Patients And Methods: Between October 1998 and January 2001 we studied 377 cases with suspected renal colic by intravenous pyelography (IVP), grey-scale ultrasonography and DDU with determination of the RI, the difference between the RI of ipsilateral and contralateral kidneys (ARI) and the amplitude (maximum length of the intravesical ureteral jet), velocity and frequency of the urine bolus. We considered normal values RI < or = 0.70 and ARI < or = 0.06. VP was used as a referee investigation and the ureteral intravesical jets were determined in standard conditions. All patients came to the hospital between 4 and 12 h after the onset of the renal colic.
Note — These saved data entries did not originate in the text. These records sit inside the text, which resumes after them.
(* ===== verification/Liabtree.v ===== *)
(** * Liabtree: the liabilities tree of a hub (liabtree/liabtree.go, wire.go)

    A Merkle tree that carries sums.  The random reader is the list of bytes it will give; reading
    past its end is the reader's error. *)

From S2P Require Import Prelude Platform.

(** ** Data *)

Definition MinLeaves : Z := 16.
Definition MinDepth : Z := 4.
Definition MaxDepth : Z := 32.
Definition MaxSum : Z := MaxInt64.
Definition SaltSize : Z := 32.

Definition leafLabel : bytes := str "anet-liab-leaf/v1".
Definition nodeLabel : bytes := str "anet-liab-node/v1".

Definition ErrMalformed : error := Errf "liabtree: the proof is malformed".
Definition ErrOverflow : error := Errf "liabtree: a balance or sum is over 2^63-1".
Definition ErrRoot : error := Errf "liabtree: the path does not reach the published root".
Definition ErrSum : error := Errf "liabtree: the root's sum is not the published outstanding".
Definition errShort : error := Errf "liabtree: reading from the random source".

Record leafContent := mkLeafContent { lc_AID : bytes; lc_ToDay : Z; lc_Balance : Z }.
Record Leaf := mkLeaf { l_AID : bytes; l_Balance : Z }.
Record Entry := mkEntry { e_AID : bytes; e_Balance : Z; e_Salt : bytes }.
Record Node := mkNode { n_Hash : bytes; n_Sum : Z }.

Definition Padding (e : Entry) : bool := beqb (e_AID e) [].

(** A [Side] is a byte; [Left] and [Right] are the two that mean something. *)
Definition Left : Z := 76.
Definition Right : Z := 82.

Record Step := mkStep { s_Hash : bytes; s_Sum : Z; s_Side : Z }.
Record Proof := mkProof {
  pf_AID : bytes;
  pf_ToDay : Z;
  pf_Balance : Z;
  pf_Salt : bytes;
  pf_Path : list Step;
}.

Record Tree := mkTree {
  t_toDay : Z;
  t_entries : list Entry;
  t_levels : list (list Node);
  t_pos : gmap bytes nat;
}.

Section Liabtree.
Context `{P : Platform} `{CL : Coredet leafContent}.

Definition LeafHash (aid : bytes) (toDay balance : Z) (salt : bytes) : result bytes :=
  content ← Marshal (mkLeafContent aid toDay balance);
  Ok (sha256 (leafLabel ++ [0] ++ salt ++ content)).

Definition NodeHash (l r : Node) : bytes :=
  sha256 (nodeLabel ++ [0] ++ n_Hash l ++ u64be (n_Sum l) ++ n_Hash r ++ u64be (n_Sum r)).

(** [a+b] in a uint64, refused when it or an operand is over [MaxSum]. *)
Definition addSum (a b : Z) : option Z :=
  if (MaxSum <? a) || (MaxSum <? b) || (MaxSum <? u64 (a + b)) then None else Some (u64 (a + b)).

(** ** Randomness *)

(** [io.ReadFull(rand, b)] with [len(b) = n]. *)
Definition ReadFull (n : nat) (rand : bytes) : result (bytes * bytes) :=
  if (length rand <? n)%nat then Err errShort else Ok (take n rand, drop n rand).

Definition uniform_limit (m : Z) : Z := MaxUint64 - (MaxUint64 mod m + 1) mod m.

(** The rejection loop; every round consumes eight bytes, so [length rand] rounds are enough. *)
Fixpoint uniform_loop (fuel : nat) (m : Z) (rand : bytes) : result (Z * bytes) :=
  match fuel with
  | O => Err errShort
  | S fuel =>
      '(b, rand) ← ReadFull 8 rand;
      let x := be_val b in
      if x <=? uniform_limit m then Ok (x mod m, rand) else uniform_loop fuel m rand
  end.
Definition uniform (rand : bytes) (m : Z) : result (Z * bytes) := uniform_loop (S (length rand)) m rand.

(** ** Building *)

(** [entries[i], entries[j] = entries[j], entries[i]]. *)
Definition swap {A} (i j : nat) (l : list A) : list A :=
  match l !! i, l !! j with
  | Some x, Some y => <[i := y]> (<[j := x]> l)
  | _, _ => l
  end.

(** The Fisher-Yates loop from [i] down to 1. *)
Fixpoint shuffle (i : nat) (entries : list Entry) (rand : bytes) : result (list Entry * bytes) :=
  match i with
  | O => Ok (entries, rand)
  | S i' =>
      '(j, rand) ← uniform rand (Z.of_nat i + 1);
      shuffle i' (swap i (Z.to_nat j) entries) rand
  end.

Fixpoint salts (entries : list Entry) (rand : bytes) : result (list Entry * bytes) :=
  match entries with
  | [] => Ok ([], rand)
  | e :: entries =>
      '(salt, rand) ← ReadFull 32 rand;
      '(entries, rand) ← salts entries rand;
      Ok (mkEntry (e_AID e) (e_Balance e) salt :: entries, rand)
  end.

(** The size doubles from 16 until the accounts fit; 32 doublings reach the largest tree. *)
Fixpoint grow (fuel : nat) (size n : Z) : Z :=
  match fuel with
  | O => size
  | S fuel => if size <? n then grow fuel (2 * size) n else size
  end.
Definition treeSize (n : Z) : Z := grow 32 MinLeaves n.

Definition zeroSalt : bytes := repeat 0 32.
Definition zeroEntry : Entry := mkEntry [] 0 zeroSalt.

Fixpoint checkLeaves (seen : gset bytes) (leaves : list Leaf) : result (list Entry) :=
  match leaves with
  | [] => Ok []
  | l :: leaves =>
      refuse beqb (l_AID l) []
        with Errf "liabtree: an account has the empty AID, which marks a padding leaf";
      refuse bool_decide (l_AID l ∈ seen) with Errf "liabtree: account appears twice";
      entries ← checkLeaves ({[ l_AID l ]} ∪ seen) leaves;
      Ok (mkEntry (l_AID l) (l_Balance l) zeroSalt :: entries)
  end.

(** One level up. *)
Fixpoint nextLevel (cur : list Node) : result (list Node) :=
  match cur with
  | l :: r :: cur =>
      sum ← of_option (addSum (n_Sum l) (n_Sum r)) ErrOverflow;
      next ← nextLevel cur;
      Ok (mkNode (NodeHash l r) sum :: next)
  | _ => Ok []
  end.

(** The levels from [cur] up to the root; a level of [n] nodes has fewer than [n] above it. *)
Fixpoint buildLevels (fuel : nat) (cur : list Node) : result (list (list Node)) :=
  match fuel with
  | O => Ok [cur]
  | S fuel =>
      if 1 <? len cur then
        next ← nextLevel cur;
        levels ← buildLevels fuel next;
        Ok (cur :: levels)
      else Ok [cur]
  end.

Fixpoint hashLeaves (toDay : Z) (entries : list Entry) : result (list Node) :=
  match entries with
  | [] => Ok []
  | e :: entries =>
      h ← LeafHash (e_AID e) toDay (e_Balance e) (e_Salt e);
      leaves ← hashLeaves toDay entries;
      Ok (mkNode h (e_Balance e) :: leaves)
  end.

Fixpoint positions (i : nat) (entries : list Entry) (pos : gmap bytes nat) : gmap bytes nat :=
  match entries with
  | [] => pos
  | e :: entries => positions (S i) entries (if Padding e then pos else <[e_AID e := i]> pos)
  end.

Definition build (toDay : Z) (entries : list Entry) : result Tree :=
  leaves ← hashLeaves toDay entries;
  levels ← buildLevels (length leaves) leaves;
  Ok (mkTree toDay entries levels (positions 0 entries ∅)).

Definition Build (leaves : list Leaf) (toDay : Z) (rand : bytes) : result Tree :=
  refuse (2 ^ MaxDepth <? len leaves) with Errf "liabtree: too many accounts";
  let size := Z.to_nat (treeSize (len leaves)) in
  entries ← checkLeaves ∅ leaves;
  let entries := entries ++ repeat zeroEntry (size - length leaves) in
  '(entries, rand) ← shuffle (size - 1) entries rand;
  '(entries, rand) ← salts entries rand;
  build toDay entries.

Fixpoint checkEntries (seen : gset bytes) (entries : list Entry) : result unit :=
  match entries with
  | [] => Ok tt
  | e :: entries =>
      if Padding e then
        refuse negb (e_Balance e =? 0) with Errf "liabtree: a padding leaf has a balance; padding is 0";
        checkEntries seen entries
      else
        refuse bool_decide (e_AID e ∈ seen) with Errf "liabtree: account appears twice";
        checkEntries ({[ e_AID e ]} ∪ seen) entries
  end.

Definition Rebuild (toDay : Z) (entries : list Entry) : result Tree :=
  let n := len entries in
  refuse (n <? MinLeaves) || (2 ^ MaxDepth <? n) || negb (Z.land n (n - 1) =? 0)
    with Errf "liabtree: a tree has a power of two of leaves";
  _ ← checkEntries ∅ entries;
  build toDay entries.

(** ** Reading a tree *)

Definition Depth (t : Tree) : Z := len (t_levels t) - 1.
Definition rootNode (t : Tree) : result Node :=
  top ← of_option (last (t_levels t)) Panic;
  of_option (head top) Panic.
Definition Root (t : Tree) : result bytes := n ← rootNode t; Ok (n_Hash n).
Definition Outstanding (t : Tree) : result Z := n ← rootNode t; Ok (n_Sum n).

(** The path of index [i]: its sibling on every level but the last. *)
Fixpoint pathAt (levels : list (list Node)) (i : nat) : result (list Step) :=
  match levels with
  | level :: ((_ :: _) as levels) =>
      let '(sib, side) := if Nat.odd i then ((i - 1)%nat, Left) else ((i + 1)%nat, Right) in
      n ← of_option (level !! sib) Panic;
      path ← pathAt levels (Nat.div i 2);
      Ok (mkStep (n_Hash n) (n_Sum n) side :: path)
  | _ => Ok []
  end.

Definition proofAt (t : Tree) (i : nat) : result Proof :=
  e ← of_option (t_entries t !! i) Panic;
  path ← pathAt (t_levels t) i;
  Ok (mkProof (e_AID e) (t_toDay t) (e_Balance e) (e_Salt e) path).

Definition ProofOf (t : Tree) (aid : bytes) : result (option Proof) :=
  match t_pos t !! aid with
  | Some i => if beqb aid [] then Ok None else p ← proofAt t i; Ok (Some p)
  | None => Ok None
  end.

(** ** Checking a proof *)

Fixpoint foldPath (cur : Node) (path : list Step) : result Node :=
  match path with
  | [] => Ok cur
  | s :: path =>
      sum ← of_option (addSum (n_Sum cur) (s_Sum s)) ErrOverflow;
      let sib := mkNode (s_Hash s) (s_Sum s) in
      if s_Side s =? Left then foldPath (mkNode (NodeHash sib cur) sum) path
      else if s_Side s =? Right then foldPath (mkNode (NodeHash cur sib) sum) path
      else Err ErrMalformed
  end.

Definition fold (p : Proof) : result Node :=
  h ← map_err (λ _, ErrMalformed) (LeafHash (pf_AID p) (pf_ToDay p) (pf_Balance p) (pf_Salt p));
  foldPath (mkNode h (pf_Balance p)) (pf_Path p).

Definition Verify (p : Proof) (root : bytes) (outstanding depth : Z) : result unit :=
  refuse (depth <? MinDepth) || (MaxDepth <? depth) with ErrMalformed;
  refuse negb (len (pf_Path p) =? depth) with ErrMalformed;
  refuse beqb (pf_AID p) [] with ErrMalformed;
  refuse (MaxSum <? outstanding) with ErrOverflow;
  top ← fold p;
  refuse negb (beqb (n_Hash top) root) with ErrRoot;
  refuse negb (n_Sum top =? outstanding) with ErrSum;
  Ok tt.
End Liabtree.

(** ** The wire form *)

Record WireStep := mkWireStep { ws_H : bytes; ws_Sum : Z; ws_Side : bytes }.
Record WireProof := mkWireProof {
  wpf_ToDay : Z;
  wpf_AID : bytes;
  wpf_Balance : Z;
  wpf_Salt : bytes;
  wpf_Path : list WireStep;
}.

Definition hexDigits : bytes := str "0123456789abcdef".
Definition hexDigit (v : Z) : Z := nth (Z.to_nat v) hexDigits 0.

(** [Hex]: the two digits of each byte. *)
Definition Hex (b : bytes) : bytes :=
  flat_map (λ c, [hexDigit (Z.shiftr c 4); hexDigit (Z.land c 15)]) b.

Definition hexValue (c : Z) : option Z :=
  if (48 <=? c) && (c <=? 57) then Some (c - 48)
  else if (97 <=? c) && (c <=? 102) then Some (c - 97 + 10)
  else None.

(** The loop of [ParseHex], two characters at a time: [out<<4 | v] in a byte. *)
Fixpoint parseHexPairs (s : bytes) : result bytes :=
  match s with
  | a :: b :: s =>
      v ← of_option (hexValue a) ErrMalformed;
      w ← of_option (hexValue b) ErrMalformed;
      out ← parseHexPairs s;
      Ok (Z.lor (Z.land (Z.shiftl (Z.lor 0 v) 4) 255) w :: out)
  | _ => Ok []
  end.

Definition ParseHex (s : bytes) : result bytes :=
  refuse negb (len s =? 64) with ErrMalformed;
  parseHexPairs s.

(** [string(rune(side))]: a byte below 128 is one byte, another one is two bytes of UTF-8. *)
Definition rune_string (c : Z) : bytes :=
  if c <? 128 then [c] else [192 + c / 64; 128 + c mod 64].

Definition Wire (p : Proof) : WireProof :=
  mkWireProof (pf_ToDay p) (pf_AID p) (pf_Balance p) (Hex (pf_Salt p))
    (map (λ s, mkWireStep (Hex (s_Hash s)) (s_Sum s) (rune_string (s_Side s))) (pf_Path p)).

Fixpoint parseSteps (path : list WireStep) : result (list Step) :=
  match path with
  | [] => Ok []
  | s :: path =>
      h ← map_err (Wrap "path step") (ParseHex (ws_H s));
      side ← (if beqb (ws_Side s) [Left] then Ok Left
              else if beqb (ws_Side s) [Right] then Ok Right
              else Err ErrMalformed);
      rest ← parseSteps path;
      Ok (mkStep h (ws_Sum s) side :: rest)
  end.

Definition Parse (w : WireProof) : result Proof :=
  refuse (MaxDepth <? len (wpf_Path w)) with ErrMalformed;
  salt ← map_err (Wrap "salt") (ParseHex (wpf_Salt w));
  path ← parseSteps (wpf_Path w);
  Ok (mkProof (wpf_AID w) (wpf_ToDay w) (wpf_Balance w) salt path).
Results: We found four series of patients: 1, acute (complete) obstructed kidney (IVP nonfunctional) and dilatation at normal grey-scale, with normal contralateral kidney (n = 153). In this series we found RI > 0.70 in 87%, RI > 0.06 in 90% and absent ureteral intravesical jet of the obstructed kidney site in 89%; 2, acute (complete) obstructed kidney (IVP nonfunctional) without abnormalities at normal grey-scale, with normal contralateral kidney (n = 57). In this series we found RI > or = 0.70 in 73.5%, deltaRI > 0.06 in 82.5% of patients, absent or asymmetric ureteral intravesical jet in 80.7% of cases; 3, incomplete obstructed kidney (IVP with various degree of ureterohydronephrosis) with normal contralateral kidney (n = 96). In this series we found RI > or = 0.70 in 58.3% and deltaRI > 0.06 in 64.5% of patients, asymmetric ureteral intravesical jets in 74% of cases; 4, normal both kidneys normal IVP) were found in 71 cases (18.8%). In this series we found RI < 0.70 in 80.2%, deltaRI < or = 0.06 in 89% of cases, normal ureteral intravesical jets in 93% of cases. The mean RI was 0.76 (0.05) in 306 obstructed kidneys, significantly higher than the mean RI of 0.62 (0.05) in 448 normal kidneys (P < 0.001). The ARI in patients with obstruction was significantly higher than in patients with normal both kidneys, at 0.08 (0.05) and -0.001 (0.03), respectively (P < 0.001). The RI was sensitive in 75.5% and specific in 92.5% and ARI was sensitive in 80.7% and specific in 95.7% (versus IVP, considered the referee value). The presence of the intravesical ureteral jets of the renal colic side, associated with the values of RI (RI < or = 0.70) and deltaRI (deltaRI < or = 0.06), was followed by spontaneous passage of the stones in 71% of cases.

Conclusions: Renal DDU and consecutively, intravesical evaluation of ureteral jets could detect acute renal obstruction and, as a functional investigation, could have a predictive value regarding the ureteral stones passage. It could replace the IVP, being a sensitive and highly specific test.